Additive manufacturing and performance of bioceramic scaffolds with different hollow strut geometries

Additively manufactured hollow-strut bioceramic scaffolds present a promising strategy towards enhanced performance in patient-tailored bone tissue engineering. The channels in such scaffolds offer pathways for nutrient and cell transport and facilitate effective osseointegration and vascularization. In this study, we report an approach for the slurry based additive manufacturing of modified diopside bioceramics that enables the production of hollow-strut scaffolds with diverse cross-sectional forms, distinguished by different configurations of channel and strut geometries. The prepared scaffolds exhibit levels of porosity and mechanical strength that are well suited for osteoporotic bone repair.

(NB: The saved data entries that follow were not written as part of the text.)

(* ===== verification/NoticeStore.v ===== *)
(** * Tables of notifications
    ([backend/api/src/notifications/{models,repo,email}.rs], [email/outbox.rs],
    [backend/api/src/push/sender.rs])

    The kinds of notification, the levels at which a person wants them, the
    unique indexes that make a redelivered event harmless, the mails that wait
    and what was handed to the gateway and to the push service. *)

From stdpp Require Import base tactics option numbers list gmap.
From Stdlib Require Import ZArith Lia String Ascii.
From S2P Require Import Prelude RustStr Json Errors MessageStore.

Module NotificationType.
Inductive t := Mention | Dm | Reply | Reaction | Call | Reminder | System | Keyword | List.
(** [rename_all = "lowercase"] *)
Definition as_str (k : t) : str :=
  match k with
  | Mention => $"mention" | Dm => $"dm" | Reply => $"reply" | Reaction => $"reaction" | Call => $"call"
  | Reminder => $"reminder" | System => $"system" | Keyword => $"keyword" | List => $"list"
  end.
#[global] Instance eq_dec : EqDecision t.
Proof. solve_decision. Defined.
End NotificationType.

Module NotifyLevel.
Inductive t := All | Mentions | Nothing.
#[global] Instance eq_dec : EqDecision t.
Proof. solve_decision. Defined.
Definition as_str (l : t) : str := match l with All => $"all" | Mentions => $"mentions" | Nothing => $"nothing" end.
Definition of_str (s : str) : option t :=
  if str_eqb s ($"all") then Some All else if str_eqb s ($"mentions") then Some Mentions
  else if str_eqb s ($"nothing") then Some Nothing else None.
End NotifyLevel.

(** A row of [pending_mention_emails]. *)
Module PendingMention.
Record t := {
  user_id : Uuid; workspace_id : Uuid; channel_id : option Uuid; message_id : option Uuid; sender_name : str; channel_name : str;
  direct : bool; created_at : Z;
}.
End PendingMention.

Module PushPayload.
Record t := {
  title : str; body : str; workspace_id : option str; channel_id : option str; message_id : option str;
  thread_parent_id : option str; badge_count : Z;
}.
Definition PREVIEW_CHARS : Z := 80.
(** [PushPayload::preview] *)
Definition preview (content : str) : str :=
  let trimmed := trim content in
  if chars_count trimmed <=? PREVIEW_CHARS then trimmed else take (Z.to_nat PREVIEW_CHARS) trimmed ++ [8230].
End PushPayload.

(** A row of [push_subscriptions], whose key here is the endpoint. *)
Module PushSubscription.
Record t := {
  id : Uuid; user_id : Uuid; p256dh : str; auth : str; user_agent : option str; created_at : Z; last_used_at : option Z;
}.
Definition set_used (at_ : Z) (s : t) : t :=
  {| id := id s; user_id := user_id s; p256dh := p256dh s; auth := auth s; user_agent := user_agent s; created_at := created_at s;
     last_used_at := Some at_ |}.
(** [ON CONFLICT (endpoint) DO UPDATE] *)
Definition rekeyed (user_id_ : Uuid) (p256dh_ auth_ : str) (user_agent_ : option str) (s : t) : t :=
  {| id := id s; user_id := user_id_; p256dh := p256dh_; auth := auth_; user_agent := user_agent_; created_at := created_at s;
     last_used_at := last_used_at s |}.
End PushSubscription.

(** A row of [outbound_emails], whose key is its identifier; no next attempt
    when it was given up. *)
Module OutboundEmail.
Record t := {
  to_address : str; subject : str; text_body : str; html_body : option str; attempts : Z; next_attempt_at : option Z;
  sent_at : option Z; last_error : option str; created_at : Z;
}.
Implicit Types e : t.
Definition set_claimed (lease : Z) e : t :=
  {| to_address := to_address e; subject := subject e; text_body := text_body e; html_body := html_body e; attempts := attempts e + 1;
     next_attempt_at := Some lease; sent_at := sent_at e; last_error := last_error e; created_at := created_at e |}.
Definition set_sent (at_ : Z) e : t :=
  {| to_address := to_address e; subject := subject e; text_body := text_body e; html_body := html_body e; attempts := attempts e;
     next_attempt_at := next_attempt_at e; sent_at := Some at_; last_error := None; created_at := created_at e |}.
Definition set_failed (next : option Z) (error : str) e : t :=
  {| to_address := to_address e; subject := subject e; text_body := text_body e; html_body := html_body e; attempts := attempts e;
     next_attempt_at := next; sent_at := sent_at e; last_error := Some error; created_at := created_at e |}.
End OutboundEmail.

(** The mails that wait and the subscriptions of browsers; what was published
    on [events:notification], what the push services were sent, by the
    endpoint, and what the mail server took. *)
Record NoticeTables := {
  pending_mention_emails : list PendingMention.t;
  push_subscriptions : gmap str PushSubscription.t;
  frames : list json;
  pushes : list (str * PushPayload.t);
  outbound_emails : gmap Uuid OutboundEmail.t;
  mailed : list (str * str);          (** the address and the subject *)
}.
Definition no_notices : NoticeTables :=
  {| pending_mention_emails := []; push_subscriptions := ∅; frames := []; pushes := []; outbound_emails := ∅; mailed := [] |}.
Definition set_pending f (t : NoticeTables) : NoticeTables :=
  let '(Build_NoticeTables p s fr pu oe ma) := t in Build_NoticeTables (f p) s fr pu oe ma.
Definition set_push_subscriptions f (t : NoticeTables) : NoticeTables :=
  let '(Build_NoticeTables p s fr pu oe ma) := t in Build_NoticeTables p (f s) fr pu oe ma.
Definition set_frames f (t : NoticeTables) : NoticeTables :=
  let '(Build_NoticeTables p s fr pu oe ma) := t in Build_NoticeTables p s (f fr) pu oe ma.
Definition set_pushes f (t : NoticeTables) : NoticeTables :=
  let '(Build_NoticeTables p s fr pu oe ma) := t in Build_NoticeTables p s fr (f pu) oe ma.
Definition set_outbound_emails f (t : NoticeTables) : NoticeTables :=
  let '(Build_NoticeTables p s fr pu oe ma) := t in Build_NoticeTables p s fr pu (f oe) ma.
Definition set_mailed f (t : NoticeTables) : NoticeTables :=
  let '(Build_NoticeTables p s fr pu oe ma) := t in Build_NoticeTables p s fr pu oe (f ma).

(** ** Rows *)

Section rows.
Implicit Types (n : Notification.t) (t : MessageTables).

(** A unique index on person, kind and [data ->> key], where [data ? key]: two
    rows without a text there are not the same. *)
Definition same_at (key : str) n n' : bool :=
  match text_at key (Notification.data n), text_at key (Notification.data n') with
  | Some s, Some s' => str_eqb s s'
  | _, _ => false
  end.
(** [idx_notifications_dedup], [idx_notifications_call_dedup] *)
Definition duplicates n n' : bool :=
  bool_decide (Notification.user_id n = Notification.user_id n') && str_eqb (Notification.notification_type n) (Notification.notification_type n') &&
  (same_at ($"message_id") n n' || same_at ($"huddle_id") n n').
Definition notified n t : bool := existsb (duplicates n) (map_to_list (notifications t)).*2.

(** [effective_notify_level] *)
Definition effective_level (stored : option NotifyLevel.t) (workspace_default : NotifyLevel.t) (direct : bool) : NotifyLevel.t :=
  match stored with Some l => l | None => if direct then NotifyLevel.All else workspace_default end.

(** [ON CONFLICT (user_id, message_id) DO NOTHING]; rows without a message do
    not conflict. *)
Definition queued (p : PendingMention.t) (l : list PendingMention.t) : bool :=
  existsb (fun q => bool_decide (PendingMention.user_id q = PendingMention.user_id p) &&
    match PendingMention.message_id q, PendingMention.message_id p with Some a, Some b => bool_decide (a = b) | _, _ => false end) l.
Definition enqueue_mention (p : PendingMention.t) (l : list PendingMention.t) : list PendingMention.t := if queued p l then l else l ++ [p].

Definition unread_everywhere (member : Uuid -> bool) (u : Uuid) t : Z :=
  Z.of_nat (length (filter (fun n => Notification.user_id n = u /\ Notification.is_read n = false /\ member (Notification.workspace_id n) = true)
    (map_to_list (notifications t)).*2)).
End rows.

Mechanical characterization in orthogonal orientations revealed that a square outer cross-section for hollow struts in woodpile scaffolds gives rise to levels of compressive strength that are higher than those of conventional solid cylindrical strut scaffolds despite a significantly lower density. Finite element analysis confirms that this improved strength arises from lower stress concentration in such geometries. It was shown that hollow struts in bioceramic scaffolds dramatically increase cell attachment and proliferation, potentially promoting new bone tissue formation within the scaffold channel. This work provides an easily controlled method for the extrusion-based 3D printing of hollow strut scaffolds. We show here how the production of hollow struts with controllable geometry can serve to enhance both the functional and mechanical performance of porous structures, with particular relevance for bone tissue engineering scaffolds.

Automated summary

Additively manufactured hollow-strut bioceramic scaffolds offer a promising strategy for patient-tailored bone tissue engineering, providing pathways for nutrient and cell transport and promoting osseointegration and vascularization. This study presents a slurry based additive manufacturing approach for modified diopside bioceramics, producing hollow-strut scaffolds with diverse cross-sectional forms. Mechanical characterization showed that square outer cross-sections for hollow struts in woodpile scaffolds result in higher compressive strength compared to solid cylindrical strut scaffolds, despite lower density. Hollow struts in bioceramic scaffolds significantly enhance cell attachment and proliferation and have potential for new bone tissue formation. This work provides a controlled method for extrusion-based 3D printing of hollow strut scaffolds, enhancing functional and mechanical performance in bone tissue engineering scaffolds.